Stored data entries:
:::

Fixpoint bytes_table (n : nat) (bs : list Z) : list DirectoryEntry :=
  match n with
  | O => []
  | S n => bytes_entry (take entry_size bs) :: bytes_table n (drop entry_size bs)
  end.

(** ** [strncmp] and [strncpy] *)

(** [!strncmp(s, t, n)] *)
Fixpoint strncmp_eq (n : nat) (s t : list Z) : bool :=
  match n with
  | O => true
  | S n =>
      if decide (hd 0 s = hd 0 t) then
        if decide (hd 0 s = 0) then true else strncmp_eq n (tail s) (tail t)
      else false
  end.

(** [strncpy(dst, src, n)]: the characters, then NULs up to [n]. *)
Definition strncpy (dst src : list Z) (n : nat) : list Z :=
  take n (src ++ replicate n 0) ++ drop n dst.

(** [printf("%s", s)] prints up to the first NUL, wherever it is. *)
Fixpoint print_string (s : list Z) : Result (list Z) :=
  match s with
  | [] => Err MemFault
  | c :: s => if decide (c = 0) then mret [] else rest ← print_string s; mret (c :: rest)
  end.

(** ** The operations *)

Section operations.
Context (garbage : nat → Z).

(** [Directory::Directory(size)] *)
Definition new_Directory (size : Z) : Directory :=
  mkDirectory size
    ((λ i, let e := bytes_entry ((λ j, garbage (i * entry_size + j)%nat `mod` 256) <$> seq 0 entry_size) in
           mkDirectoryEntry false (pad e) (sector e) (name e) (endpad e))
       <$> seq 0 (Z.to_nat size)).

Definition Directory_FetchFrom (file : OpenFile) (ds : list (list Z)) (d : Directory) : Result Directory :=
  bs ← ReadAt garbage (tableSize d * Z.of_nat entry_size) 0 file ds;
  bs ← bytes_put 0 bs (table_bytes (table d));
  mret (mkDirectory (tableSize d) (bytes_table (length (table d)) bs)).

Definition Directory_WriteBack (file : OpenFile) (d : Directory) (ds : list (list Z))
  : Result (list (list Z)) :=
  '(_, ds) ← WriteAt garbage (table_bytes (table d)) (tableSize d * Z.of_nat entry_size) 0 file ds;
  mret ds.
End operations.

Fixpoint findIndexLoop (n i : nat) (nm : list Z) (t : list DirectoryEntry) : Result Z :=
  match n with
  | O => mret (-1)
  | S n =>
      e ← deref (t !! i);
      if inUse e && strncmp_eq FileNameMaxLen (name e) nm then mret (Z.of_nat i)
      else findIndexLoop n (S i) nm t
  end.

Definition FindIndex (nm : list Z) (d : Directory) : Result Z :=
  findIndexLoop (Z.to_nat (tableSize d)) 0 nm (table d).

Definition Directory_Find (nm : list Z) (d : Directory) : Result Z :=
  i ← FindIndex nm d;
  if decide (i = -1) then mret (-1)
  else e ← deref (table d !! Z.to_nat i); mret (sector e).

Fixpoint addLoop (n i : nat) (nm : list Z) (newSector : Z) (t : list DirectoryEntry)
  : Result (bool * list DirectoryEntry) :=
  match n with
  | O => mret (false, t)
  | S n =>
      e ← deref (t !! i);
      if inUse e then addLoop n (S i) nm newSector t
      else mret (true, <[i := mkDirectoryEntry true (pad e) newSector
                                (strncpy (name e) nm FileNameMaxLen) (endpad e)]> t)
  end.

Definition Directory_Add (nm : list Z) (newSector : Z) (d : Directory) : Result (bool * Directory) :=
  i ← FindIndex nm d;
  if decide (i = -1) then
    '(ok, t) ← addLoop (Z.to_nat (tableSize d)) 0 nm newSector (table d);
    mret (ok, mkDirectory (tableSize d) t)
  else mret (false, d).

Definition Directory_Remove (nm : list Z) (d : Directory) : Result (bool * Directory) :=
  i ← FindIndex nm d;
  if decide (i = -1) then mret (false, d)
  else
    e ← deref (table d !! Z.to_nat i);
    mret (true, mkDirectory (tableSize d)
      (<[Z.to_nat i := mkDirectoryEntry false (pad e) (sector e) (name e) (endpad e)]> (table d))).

:::

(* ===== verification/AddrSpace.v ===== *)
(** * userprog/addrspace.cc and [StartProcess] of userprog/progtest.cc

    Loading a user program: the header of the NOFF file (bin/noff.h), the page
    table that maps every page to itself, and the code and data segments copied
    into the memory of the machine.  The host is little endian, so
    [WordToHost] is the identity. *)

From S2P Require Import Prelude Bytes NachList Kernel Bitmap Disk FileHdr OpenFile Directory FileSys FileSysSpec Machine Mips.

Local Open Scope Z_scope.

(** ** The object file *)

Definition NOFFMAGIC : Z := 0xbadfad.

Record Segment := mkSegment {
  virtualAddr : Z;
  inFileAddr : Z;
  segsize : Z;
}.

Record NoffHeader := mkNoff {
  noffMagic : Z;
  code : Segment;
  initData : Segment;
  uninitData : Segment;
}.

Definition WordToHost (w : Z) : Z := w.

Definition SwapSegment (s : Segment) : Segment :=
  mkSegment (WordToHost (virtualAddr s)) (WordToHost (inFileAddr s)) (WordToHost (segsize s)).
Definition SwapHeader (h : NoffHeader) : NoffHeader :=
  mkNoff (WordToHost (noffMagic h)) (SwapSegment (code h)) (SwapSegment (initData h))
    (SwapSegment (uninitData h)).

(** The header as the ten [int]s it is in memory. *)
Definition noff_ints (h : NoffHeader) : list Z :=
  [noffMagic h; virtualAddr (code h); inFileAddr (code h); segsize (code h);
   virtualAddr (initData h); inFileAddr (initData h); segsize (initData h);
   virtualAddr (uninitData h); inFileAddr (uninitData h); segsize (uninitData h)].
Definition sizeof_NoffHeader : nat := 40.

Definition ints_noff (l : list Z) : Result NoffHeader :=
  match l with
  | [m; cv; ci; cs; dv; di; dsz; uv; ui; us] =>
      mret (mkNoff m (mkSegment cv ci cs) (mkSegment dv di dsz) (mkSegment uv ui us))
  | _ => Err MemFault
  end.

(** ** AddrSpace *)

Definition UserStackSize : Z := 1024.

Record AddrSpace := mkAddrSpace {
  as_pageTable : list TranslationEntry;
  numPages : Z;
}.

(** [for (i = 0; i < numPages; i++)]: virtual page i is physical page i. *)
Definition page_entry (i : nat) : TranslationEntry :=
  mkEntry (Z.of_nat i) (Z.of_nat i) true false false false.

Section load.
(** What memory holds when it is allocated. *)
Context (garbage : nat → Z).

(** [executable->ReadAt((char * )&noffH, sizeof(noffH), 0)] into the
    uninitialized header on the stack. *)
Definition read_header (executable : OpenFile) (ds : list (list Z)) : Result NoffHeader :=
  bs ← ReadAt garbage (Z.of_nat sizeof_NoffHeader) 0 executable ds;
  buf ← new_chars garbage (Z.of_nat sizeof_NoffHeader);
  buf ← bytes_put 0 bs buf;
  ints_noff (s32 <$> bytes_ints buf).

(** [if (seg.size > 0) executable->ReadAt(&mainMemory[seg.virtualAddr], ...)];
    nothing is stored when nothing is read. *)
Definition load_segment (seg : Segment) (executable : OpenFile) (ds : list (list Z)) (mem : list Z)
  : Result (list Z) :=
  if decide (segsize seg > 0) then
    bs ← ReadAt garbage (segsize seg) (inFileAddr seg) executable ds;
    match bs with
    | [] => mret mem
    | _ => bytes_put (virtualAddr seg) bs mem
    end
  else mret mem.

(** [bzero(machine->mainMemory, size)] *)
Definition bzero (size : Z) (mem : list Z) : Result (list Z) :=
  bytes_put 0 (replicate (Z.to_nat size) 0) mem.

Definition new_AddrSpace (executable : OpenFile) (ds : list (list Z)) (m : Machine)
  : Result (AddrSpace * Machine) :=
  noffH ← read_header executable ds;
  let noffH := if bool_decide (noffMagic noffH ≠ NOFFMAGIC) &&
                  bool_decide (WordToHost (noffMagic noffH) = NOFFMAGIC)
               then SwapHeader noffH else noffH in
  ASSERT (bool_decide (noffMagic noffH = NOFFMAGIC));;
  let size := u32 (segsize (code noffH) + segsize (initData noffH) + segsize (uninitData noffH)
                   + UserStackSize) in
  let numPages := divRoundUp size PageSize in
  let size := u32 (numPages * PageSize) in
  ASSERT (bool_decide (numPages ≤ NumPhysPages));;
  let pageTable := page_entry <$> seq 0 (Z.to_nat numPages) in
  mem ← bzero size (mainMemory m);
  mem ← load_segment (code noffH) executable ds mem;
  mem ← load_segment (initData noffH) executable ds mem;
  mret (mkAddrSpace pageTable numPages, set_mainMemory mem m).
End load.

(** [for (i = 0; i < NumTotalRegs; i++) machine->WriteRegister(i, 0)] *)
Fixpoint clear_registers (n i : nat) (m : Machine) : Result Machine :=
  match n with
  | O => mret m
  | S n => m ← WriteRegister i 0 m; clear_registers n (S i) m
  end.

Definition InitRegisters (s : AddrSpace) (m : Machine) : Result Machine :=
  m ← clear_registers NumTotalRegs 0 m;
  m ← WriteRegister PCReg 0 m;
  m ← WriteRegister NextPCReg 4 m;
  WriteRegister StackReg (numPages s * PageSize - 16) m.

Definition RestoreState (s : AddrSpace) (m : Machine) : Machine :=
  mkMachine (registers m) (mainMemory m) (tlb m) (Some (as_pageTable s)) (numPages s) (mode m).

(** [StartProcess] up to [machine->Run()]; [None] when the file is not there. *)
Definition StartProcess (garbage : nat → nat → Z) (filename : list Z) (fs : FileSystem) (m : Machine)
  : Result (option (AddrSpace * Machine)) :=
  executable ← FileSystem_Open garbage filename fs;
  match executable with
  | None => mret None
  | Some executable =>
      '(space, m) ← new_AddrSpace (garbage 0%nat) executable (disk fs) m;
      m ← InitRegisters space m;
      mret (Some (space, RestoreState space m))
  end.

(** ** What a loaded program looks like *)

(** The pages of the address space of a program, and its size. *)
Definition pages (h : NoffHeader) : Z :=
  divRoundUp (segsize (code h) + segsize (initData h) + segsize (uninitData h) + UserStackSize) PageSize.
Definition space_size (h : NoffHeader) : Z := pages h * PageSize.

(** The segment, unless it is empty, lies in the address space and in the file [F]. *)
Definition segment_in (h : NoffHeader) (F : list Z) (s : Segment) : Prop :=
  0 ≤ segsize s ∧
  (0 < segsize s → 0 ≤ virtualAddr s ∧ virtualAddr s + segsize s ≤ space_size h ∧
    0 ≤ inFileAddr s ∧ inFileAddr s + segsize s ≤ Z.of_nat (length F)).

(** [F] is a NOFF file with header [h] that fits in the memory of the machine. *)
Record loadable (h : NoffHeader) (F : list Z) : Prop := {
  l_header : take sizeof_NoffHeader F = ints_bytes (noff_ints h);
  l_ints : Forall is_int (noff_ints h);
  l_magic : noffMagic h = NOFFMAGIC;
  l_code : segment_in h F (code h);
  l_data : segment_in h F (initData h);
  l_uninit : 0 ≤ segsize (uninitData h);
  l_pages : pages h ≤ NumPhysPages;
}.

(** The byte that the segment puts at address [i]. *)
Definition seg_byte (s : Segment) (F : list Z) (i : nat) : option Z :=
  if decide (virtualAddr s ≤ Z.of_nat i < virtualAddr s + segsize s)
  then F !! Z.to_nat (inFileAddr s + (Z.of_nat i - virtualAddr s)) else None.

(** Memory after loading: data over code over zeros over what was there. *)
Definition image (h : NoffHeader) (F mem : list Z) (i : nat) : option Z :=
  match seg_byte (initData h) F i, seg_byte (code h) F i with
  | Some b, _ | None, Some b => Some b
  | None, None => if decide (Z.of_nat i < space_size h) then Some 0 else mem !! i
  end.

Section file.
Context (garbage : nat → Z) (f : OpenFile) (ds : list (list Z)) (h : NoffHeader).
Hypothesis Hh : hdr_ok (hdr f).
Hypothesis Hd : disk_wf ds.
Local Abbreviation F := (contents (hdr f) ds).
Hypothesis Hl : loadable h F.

:::

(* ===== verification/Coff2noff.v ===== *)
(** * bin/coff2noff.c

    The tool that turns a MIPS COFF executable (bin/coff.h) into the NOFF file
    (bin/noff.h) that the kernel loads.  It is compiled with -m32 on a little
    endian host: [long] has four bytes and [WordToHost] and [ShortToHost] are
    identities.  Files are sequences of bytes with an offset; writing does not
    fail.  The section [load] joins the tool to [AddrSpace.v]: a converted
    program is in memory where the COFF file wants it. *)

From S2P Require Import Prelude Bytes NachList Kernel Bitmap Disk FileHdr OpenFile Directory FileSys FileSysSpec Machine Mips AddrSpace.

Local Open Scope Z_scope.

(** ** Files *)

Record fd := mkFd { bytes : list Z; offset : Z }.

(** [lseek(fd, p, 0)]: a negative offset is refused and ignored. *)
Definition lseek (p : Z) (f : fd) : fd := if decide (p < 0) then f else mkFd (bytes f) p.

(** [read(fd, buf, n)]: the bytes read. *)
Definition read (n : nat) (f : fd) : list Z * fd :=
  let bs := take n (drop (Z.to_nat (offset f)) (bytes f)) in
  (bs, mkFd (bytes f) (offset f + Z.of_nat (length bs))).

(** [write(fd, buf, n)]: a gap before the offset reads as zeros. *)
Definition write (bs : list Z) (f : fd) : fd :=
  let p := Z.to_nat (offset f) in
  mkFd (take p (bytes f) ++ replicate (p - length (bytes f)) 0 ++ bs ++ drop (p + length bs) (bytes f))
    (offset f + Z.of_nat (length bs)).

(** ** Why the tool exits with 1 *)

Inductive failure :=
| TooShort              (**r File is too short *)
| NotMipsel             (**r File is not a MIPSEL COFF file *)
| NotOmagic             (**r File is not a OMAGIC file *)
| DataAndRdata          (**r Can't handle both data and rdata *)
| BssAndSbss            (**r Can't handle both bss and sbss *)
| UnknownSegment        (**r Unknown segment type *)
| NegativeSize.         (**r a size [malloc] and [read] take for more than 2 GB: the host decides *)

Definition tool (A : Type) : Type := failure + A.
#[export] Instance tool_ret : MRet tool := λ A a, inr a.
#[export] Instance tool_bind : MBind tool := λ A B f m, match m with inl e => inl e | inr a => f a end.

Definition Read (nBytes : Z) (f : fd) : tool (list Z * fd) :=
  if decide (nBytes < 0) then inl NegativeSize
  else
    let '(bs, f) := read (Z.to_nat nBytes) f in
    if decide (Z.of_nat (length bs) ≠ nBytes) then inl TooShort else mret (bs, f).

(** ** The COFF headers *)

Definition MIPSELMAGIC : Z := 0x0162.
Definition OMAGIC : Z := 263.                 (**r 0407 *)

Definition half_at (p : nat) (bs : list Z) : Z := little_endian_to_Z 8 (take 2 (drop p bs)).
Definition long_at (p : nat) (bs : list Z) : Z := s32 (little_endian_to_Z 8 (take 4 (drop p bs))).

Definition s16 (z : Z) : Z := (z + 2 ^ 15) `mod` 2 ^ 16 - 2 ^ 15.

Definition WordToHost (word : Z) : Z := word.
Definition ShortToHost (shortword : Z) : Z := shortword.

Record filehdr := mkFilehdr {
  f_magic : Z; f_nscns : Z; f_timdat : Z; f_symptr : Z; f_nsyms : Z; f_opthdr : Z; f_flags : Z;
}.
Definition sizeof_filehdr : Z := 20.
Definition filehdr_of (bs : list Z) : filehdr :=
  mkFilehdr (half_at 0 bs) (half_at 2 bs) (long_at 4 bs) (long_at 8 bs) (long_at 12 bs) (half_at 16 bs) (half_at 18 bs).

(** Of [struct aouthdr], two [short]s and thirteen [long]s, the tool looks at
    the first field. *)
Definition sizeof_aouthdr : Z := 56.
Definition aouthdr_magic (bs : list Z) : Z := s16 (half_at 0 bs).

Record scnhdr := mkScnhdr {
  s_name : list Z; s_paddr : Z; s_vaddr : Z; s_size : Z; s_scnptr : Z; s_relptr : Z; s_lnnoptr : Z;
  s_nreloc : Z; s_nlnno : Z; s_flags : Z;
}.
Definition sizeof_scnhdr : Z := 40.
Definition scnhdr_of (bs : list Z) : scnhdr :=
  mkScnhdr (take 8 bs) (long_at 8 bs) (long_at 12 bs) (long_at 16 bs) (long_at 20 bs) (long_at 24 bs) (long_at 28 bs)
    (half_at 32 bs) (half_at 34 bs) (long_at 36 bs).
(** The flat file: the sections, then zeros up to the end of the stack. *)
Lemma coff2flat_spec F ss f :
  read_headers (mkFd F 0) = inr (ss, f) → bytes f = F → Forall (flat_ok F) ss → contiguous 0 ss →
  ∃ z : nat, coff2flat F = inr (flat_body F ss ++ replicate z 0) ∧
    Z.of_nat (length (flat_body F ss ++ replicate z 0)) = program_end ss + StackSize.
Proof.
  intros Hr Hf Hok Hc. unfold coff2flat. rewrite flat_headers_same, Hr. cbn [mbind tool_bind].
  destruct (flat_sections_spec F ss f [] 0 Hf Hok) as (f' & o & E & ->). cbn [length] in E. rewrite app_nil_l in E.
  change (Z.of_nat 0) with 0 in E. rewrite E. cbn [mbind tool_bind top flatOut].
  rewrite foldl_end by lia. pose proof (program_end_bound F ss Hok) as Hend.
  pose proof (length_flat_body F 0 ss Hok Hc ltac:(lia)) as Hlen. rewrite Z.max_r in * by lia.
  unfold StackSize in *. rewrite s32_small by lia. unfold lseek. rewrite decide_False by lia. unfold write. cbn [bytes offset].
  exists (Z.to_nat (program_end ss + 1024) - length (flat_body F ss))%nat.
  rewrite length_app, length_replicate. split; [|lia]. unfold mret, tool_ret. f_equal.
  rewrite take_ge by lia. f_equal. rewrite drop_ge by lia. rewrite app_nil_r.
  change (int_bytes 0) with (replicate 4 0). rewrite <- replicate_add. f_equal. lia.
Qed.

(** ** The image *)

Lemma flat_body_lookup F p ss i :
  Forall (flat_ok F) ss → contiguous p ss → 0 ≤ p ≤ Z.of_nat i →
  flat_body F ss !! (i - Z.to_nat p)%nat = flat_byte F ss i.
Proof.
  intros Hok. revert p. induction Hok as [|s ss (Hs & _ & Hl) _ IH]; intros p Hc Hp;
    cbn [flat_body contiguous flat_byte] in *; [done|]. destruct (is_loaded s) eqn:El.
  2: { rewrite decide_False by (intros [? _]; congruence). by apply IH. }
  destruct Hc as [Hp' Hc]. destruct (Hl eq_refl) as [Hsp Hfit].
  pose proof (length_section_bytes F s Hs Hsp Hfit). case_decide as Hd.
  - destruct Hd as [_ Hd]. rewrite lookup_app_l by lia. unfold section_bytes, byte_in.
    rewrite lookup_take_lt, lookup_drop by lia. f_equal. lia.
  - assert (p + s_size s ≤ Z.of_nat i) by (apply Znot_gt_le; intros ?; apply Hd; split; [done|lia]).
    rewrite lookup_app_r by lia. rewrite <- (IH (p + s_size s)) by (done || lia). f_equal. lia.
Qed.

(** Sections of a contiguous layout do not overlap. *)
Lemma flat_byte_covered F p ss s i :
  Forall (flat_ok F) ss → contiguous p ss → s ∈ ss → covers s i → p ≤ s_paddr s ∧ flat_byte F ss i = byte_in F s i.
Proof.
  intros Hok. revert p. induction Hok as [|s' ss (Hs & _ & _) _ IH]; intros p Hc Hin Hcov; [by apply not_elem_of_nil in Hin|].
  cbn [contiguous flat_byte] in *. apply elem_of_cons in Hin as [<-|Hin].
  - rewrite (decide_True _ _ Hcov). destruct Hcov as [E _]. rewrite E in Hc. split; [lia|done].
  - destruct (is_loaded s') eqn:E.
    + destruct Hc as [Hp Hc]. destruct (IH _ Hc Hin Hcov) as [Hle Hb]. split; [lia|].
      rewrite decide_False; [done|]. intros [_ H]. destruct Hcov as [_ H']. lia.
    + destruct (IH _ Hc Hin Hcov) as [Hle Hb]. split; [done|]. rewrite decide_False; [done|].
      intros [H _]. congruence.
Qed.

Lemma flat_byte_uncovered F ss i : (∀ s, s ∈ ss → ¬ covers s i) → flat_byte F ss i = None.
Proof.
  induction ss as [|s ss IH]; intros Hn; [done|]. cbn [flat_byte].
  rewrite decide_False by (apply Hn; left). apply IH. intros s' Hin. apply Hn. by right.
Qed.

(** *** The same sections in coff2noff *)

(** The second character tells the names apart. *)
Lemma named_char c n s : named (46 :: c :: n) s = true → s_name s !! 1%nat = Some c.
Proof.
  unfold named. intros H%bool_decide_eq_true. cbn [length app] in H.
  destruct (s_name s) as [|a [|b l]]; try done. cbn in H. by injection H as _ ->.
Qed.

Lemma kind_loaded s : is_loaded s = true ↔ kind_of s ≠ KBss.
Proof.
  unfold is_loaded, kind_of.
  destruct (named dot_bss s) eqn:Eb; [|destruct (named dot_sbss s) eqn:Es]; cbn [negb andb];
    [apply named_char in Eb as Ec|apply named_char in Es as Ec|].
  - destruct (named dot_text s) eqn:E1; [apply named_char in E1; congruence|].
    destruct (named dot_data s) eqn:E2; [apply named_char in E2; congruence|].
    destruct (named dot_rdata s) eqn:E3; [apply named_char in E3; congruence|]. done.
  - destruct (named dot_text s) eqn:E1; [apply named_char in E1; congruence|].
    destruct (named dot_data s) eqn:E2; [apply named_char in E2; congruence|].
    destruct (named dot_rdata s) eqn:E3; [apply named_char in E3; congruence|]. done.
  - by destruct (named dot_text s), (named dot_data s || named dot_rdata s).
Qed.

:::

WHAT IS NEEDED
Scanning the data above, copy out every line where "deref" is found.

YOUR SOLUTION
      e ← deref (t !! i);
  else e ← deref (table d !! Z.to_nat i); mret (sector e).
      e ← deref (t !! i);
    e ← deref (table d !! Z.to_nat i);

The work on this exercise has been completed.